- Developer: WeMade Entertainment
- Publishers: WeMade Entertainment Shanda Softworld Eye Entertainment Optic Communication Quality Games Online
- Platform: Windows
- Release: October 2004
- Genre: Massively multiplayer online role-playing game
- Mode: Multiplayer

= The Legend of Mir 3 =

2004 video game

The Legend of Mir 3 is a sprite based isometric 3-D massively multiplayer online role-playing game, developed by WeMade Entertainment. It is a sequel to The Legend of Mir 2.

The basic game mechanics remain largely unchanged from the previous version, with the exception of the graphics being upgraded from 8-bit color to 16-bit high color. There is also improved player customization, far larger maps, and a revamped quest system.

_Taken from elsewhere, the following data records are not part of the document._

Definition getHandler (e : Env) (req : R) : Go (Response * error) :=
  let id := index (pathParameters req) "id" in
  if (id =? "")%string then getAllHandler e
  else
    '(svc, err) ← getDynamoDbService e;
    match err with
    | Some _ => mret (serverError "Failed to retrieve source")
    | None =>
      result ← dynamodb.GetItem e {[ "id" := AttributeValueMemberS id ]};
      match result with
      | inr _ => mret (serverError "Failed to retrieve source")
      | inl None => mret notFound
      | inl (Some item) =>
        source ← pure (getSourceFromRecord item);
        mret (ok (json.MarshalSource source))
      end
    end.

Definition postHandler (e : Env) (req : R) : Go (Response * error) :=
  let source := fst (json.Unmarshal (body req) zeroSource) in
  '(svc, err) ← getDynamoDbService e;
  match err with
  | Some _ => mret (serverError "Failed to create source")
  | None =>
    u ← pure (uuid.New (entropy e));
    result ← dynamodb.PutItem e
      {[ "id" := AttributeValueMemberS (uuid.String u);
         "name" := AttributeValueMemberS (Name source);
         "url" := AttributeValueMemberS (Url source) ]};
    match result with
    | inr _ => mret (serverError "Failed to store source")
    | inl _ => mret (created (ID source))
    end
  end.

Like its predecessor The Legend of Mir 2, The Legend of Mir 3 is hugely popular in China and South Korea. It was certified by the Guinness Book of Records for having 750,000 subscribers online.

Game screenshot

By the time the game had closed in February 2012, it had 120 million registered users. The game also had a peak of 750,000 concurrent users online.

==Murder of Zhu Caoyuan==
An October 2004 dispute between two Chinese players of the game erupted into murder. Qiu Chengwei, who had won the Red Dragon Sabre, an in-game virtual sword, had lent the sword to his friend, Zhu Caoyuan, who then sold the sword on eBay for 7200 yuan ($870). This enraged Qiu who then stabbed Zhu to death.